Auswertung nur mit richterlicher Zustimmung
"Es kommt immer wieder vor, dass nach Unfällen im Auto ein Handy gefunden wird", sagte der Sprecher der Polizeiinspektion Oldenburg, Stefan Klatte, im Gespräch mit NDR.de. "Beschlagnahmt werden kann es aber nur dann, wenn ein konkreter Verdacht vorliegt und schwere Vorwürfe wie zum Beispiel fahrlässige Tötung im Raum stehen." Auch in diesem Fall dürfen die Beamten das Handy nicht auf eigene Faust auswerten, sondern müssen zunächst eine richterliche Anordnung beantragen. "Das passiert nur in Ausnahmefällen", so Klatte.
Handynutzung schwer zu beweisen
Ähnlich äußern sich auch andere Polizeidienststellen. Bei Bagatellunfällen oder wenn der Unfallverursacher der einzige Beteiligte ist, würden die Handys nicht überprüft, sagte ein Sprecher der Polizei in Verden. Nur bei Straftaten von erheblicher Bedeutung sei es eine Option, ein Mobiltelefon zu beschlagnahmen. In Osnabrück und Lingen heißt es, dass der Nachweis einer Handynutzung äußerst schwierig und aufwendig sei und deshalb fast nie vorkomme.
Landesverkehrswacht spricht von hoher Dunkelziffer
Die Landesverkehrswacht ist sich dieser Problematik ebenfalls bewusst. "Es gibt sicher eine hohe Dunkelziffer von Unfällen, bei denen Handynutzung eine Rolle spielt", sagte eine Sprecherin NDR.de. "Aber meist sind das nur Vermutungen." Besonders kritisch betrachtet sie den Hype um das Spiel "Pokémon Go". "Das ist schon fast ein gesellschaftliches Problem", so ihre Einschätzung.
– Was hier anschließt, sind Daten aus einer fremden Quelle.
(* ===== verification/AdminRoutes.v ===== *)
(** * internal/admin/admin_routes.go: who may use the admin API

    [configureRoutes] builds the guard that every request passes before the
    handlers of AdminAPI.v: the allow list, the credentials, and raft's leader
    for requests that change something.  The routes, the metrics and the page
    at the root are left out.  The header and query of a request, and the
    credentials that net/http takes from it, are functions of the request. *)
From Stdlib Require Import ZArith Lia.
From stdpp Require Import base gmap strings list fin_maps pretty.
From S2P Require Import Prelude Avl SliceUtil Pattern Spec Linker ResourceManager.
From S2P Require Import Storage ProxyStore Scheduler Cache Util Compact ConfigResources.
From S2P Require Import ProxyTransport Proxy RequestContext DynamicProxy ChangeLogs ProxyState.
From S2P Require Import LinkedList LinkedListLogic NetIP IPList.

(** ** The configuration *)

Record DGateUserCredentials : Type := MkUser { Username : string; Password : string }.
Record DGateKeyAuthConfig : Type := MkKeyAuth { QueryParamName : string; HeaderName : string; Keys : list string }.
Record DGateAdminConfig : Type := MkAdminConfig {
  AllowList : list string;
  XForwardedForDepth : Z;
  AuthMethod : string;
  BasicAuth : option (list DGateUserCredentials);
  KeyAuth : option DGateKeyAuthConfig }.

Definition AuthMethodBasicAuth : string := "basic".
Definition AuthMethodKeyAuth : string := "key".
Definition AuthMethodJWTAuth : string := "jwt".

Record guard : Type := MkGuard {
  ipList : IPList;
  userMap : option (gmap string string);
  keyMap : option (gset string) }.

(** An address with a slash is a network. *)
Definition entry_of (address : string) : entry :=
  if Strings.Contains address "/" then Cidr address else Address address.
Definition invalid_address (e : entry) : error :=
  match e with
  | Cidr s => "invalid cidr address in admin.allow_list: " +:+ s
  | Address s => "invalid ip address in admin.allow_list: " +:+ s
  end.

Fixpoint add_addresses (l : IPList) (addresses : list string) : HP (gores IPList) :=
  match addresses with
  | [] => mret (Ok l)
  | address :: addresses =>
      '(l, err) ← add_entry l (entry_of address);
      match err with
      | Some _ => mret (Err (invalid_address (entry_of address)))
      | None => add_addresses l addresses
      end
  end.

Definition incomplete_user (i : nat) : error :=
  "both username and password are required: admin.basic_auth.users[" +:+ pretty i +:+ "]".
Fixpoint add_users (i : nat) (users : list DGateUserCredentials) (m : gmap string string)
    : gores (gmap string string) :=
  match users with
  | [] => Ok m
  | user :: users =>
      if String.eqb (Username user) "" || String.eqb (Password user) "" then Err (incomplete_user i)
      else add_users (S i) users (<[Username user := Password user]> m)
  end.

Definition basic_users (conf : DGateAdminConfig) : outcome (list DGateUserCredentials) :=
  match BasicAuth conf with Some users => mret users | None => Panics nil_deref end.

(** The credentials of the guard. *)
Definition configure_auth (conf : DGateAdminConfig) (l : IPList) : outcome (gores guard) :=
  if String.eqb (AuthMethod conf) AuthMethodBasicAuth then
    users ← basic_users conf;
    match add_users 0 users ∅ with
    | Err err => mret (Err err)
    | Ok m => mret (Ok (MkGuard l (Some m) None))
    end
  else if String.eqb (AuthMethod conf) AuthMethodKeyAuth then
    match KeyAuth conf with
    | Some k =>
        if Nat.eqb (length (Keys k)) 0 then mret (Ok (MkGuard l None (Some ∅)))
        else if negb (String.eqb (QueryParamName k) "") && negb (String.eqb (HeaderName k) "")
        then mret (Err "only one of admin.key_auth.query_param_name or admin.key_auth.header_name can be set")
        else mret (Ok (MkGuard l None (Some (list_to_set (Keys k)))))
    | None => mret (Ok (MkGuard l None (Some ∅)))
    end
  else if String.eqb (AuthMethod conf) AuthMethodJWTAuth then mret (Err "JWT Auth is not supported yet")
  else mret (Ok (MkGuard l None None)).

Definition configureRoutes (conf : DGateAdminConfig) : HP (gores guard) :=
  l ← NewIPList;
  l ← add_addresses l (AllowList conf);
  match l with
  | Err err => mret (Err err)
  | Ok l => st_lift (configure_auth conf l)
  end.

(** ** The guard of a request *)

Record call : Type := MkCall {
  c_request : request;
  c_method : string;
  c_basic : option (string * string);
  c_query : string → string;
  c_header : string → string }.

Inductive verdict : Type :=
  | Refused (code : Z) (message : string)
  | Redirected (leader : string)
  | Passed.

Section code.
Context {E : Externals} {R : Runtime} {Any : Type} {C : Encoding E Any} {S : Type}.
Context {St : Storage S} {X : ProxyEnv E Any} {N : NodeEnv}.
Implicit Types (conf : DGateAdminConfig) (c : call) (g : guard).

(** Where the lists allow the address, [None]. *)
Definition check_address (debug : bool) conf g c : HP (option verdict) :=
  if negb (0 <? IPList_Len (ipList g)) then mret None else
  remoteIp ← st_lift (GetTrustedIP (X := X) (c_request c) (XForwardedForDepth conf));
  allowed ← Contains (ipList g) remoteIp;
  match allowed with
  | Err err => mret (Some (if debug then Refused 500 err
                           else Refused 400 "could not parse X-Forwarded-For IP"))
  | Ok false => mret (Some (if debug then Refused 401 ("Unauthorized IP Address: " +:+ remoteIp)
                            else Refused 401 "Unauthorized"))
  | Ok true => mret None
  end.

Definition presented_key (k : DGateKeyAuthConfig) c : string :=
  if negb (String.eqb (QueryParamName k) "") then c_query c (QueryParamName k)
  else if negb (String.eqb (HeaderName k) "") then c_header c (HeaderName k)
  else c_header c "X-DGate-Key".

Definition check_auth conf g c : outcome (option verdict) :=
  if String.eqb (AuthMethod conf) AuthMethodBasicAuth then
    users ← basic_users conf;
    if Nat.eqb (length users) 0 then mret (Some (Refused 401 "Unauthorized")) else
    match c_basic c with
    | Some (user, pass) =>
        match default ∅ (userMap g) !! user with
        | Some userPass => if String.eqb userPass pass then mret None
                           else mret (Some (Refused 401 "Unauthorized"))
        | None => mret (Some (Refused 401 "Unauthorized"))
        end
    | None => mret (Some (Refused 401 "Unauthorized"))
    end
  else
    match KeyAuth conf with
    | Some k =>
        if Nat.eqb (length (Keys k)) 0 then mret None
        else if bool_decide (presented_key k c ∈ default ∅ (keyMap g)) then mret None
        else mret (Some (Refused 401 "Unauthorized"))
    | None => mret None
    end.

Definition check_leader (p : @ProxyState E Any S X) c : option verdict :=
  match Raft p with
  | None => None
  | Some leads =>
      if String.eqb (c_method c) "PUT" || String.eqb (c_method c) "DELETE" then
        if String.eqb raft_Leader "" then Some (Refused 503 "raft: no leader")
        else if negb leads then Some (Redirected raft_Leader) else None
      else None
  end.

Definition through_guard (debug : bool) conf g (p : @ProxyState E Any S X) c : HP verdict :=
  v ← check_address debug conf g c;
  match v with
  | Some v => mret v
  | None =>
      v ← st_lift (check_auth conf g c);
      match v with
      | Some v => mret v
      | None => mret (default Passed (check_leader p c))
      end
  end.
End code.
Der Sprecher der Polizei Delmenhorst hält "Pokémon" gar für eine "Katastrophe", weil die Spieler ständig auf das Display tippen müssten, damit die Verbindung bestehen bleibt. "Unfälle, bei denen Handys eine Rolle spielen, häufen sich", ist er sich sicher, ohne konkreten Zahlen nennen zu können.
Keine Statistiken zu "Handy-Unfällen"
Auch die Verkehrsunfallforschung Hannover, die Unfälle mit Personenschaden auswertet, hat keine Statistiken zum Einfluss von Handynutzung. "Alle unsere Interviews mit Unfallbeteiligten sind freiwillig", sagte ein Sprecher. "Da sagt natürlich keiner, dass er während der Fahrt telefoniert hat."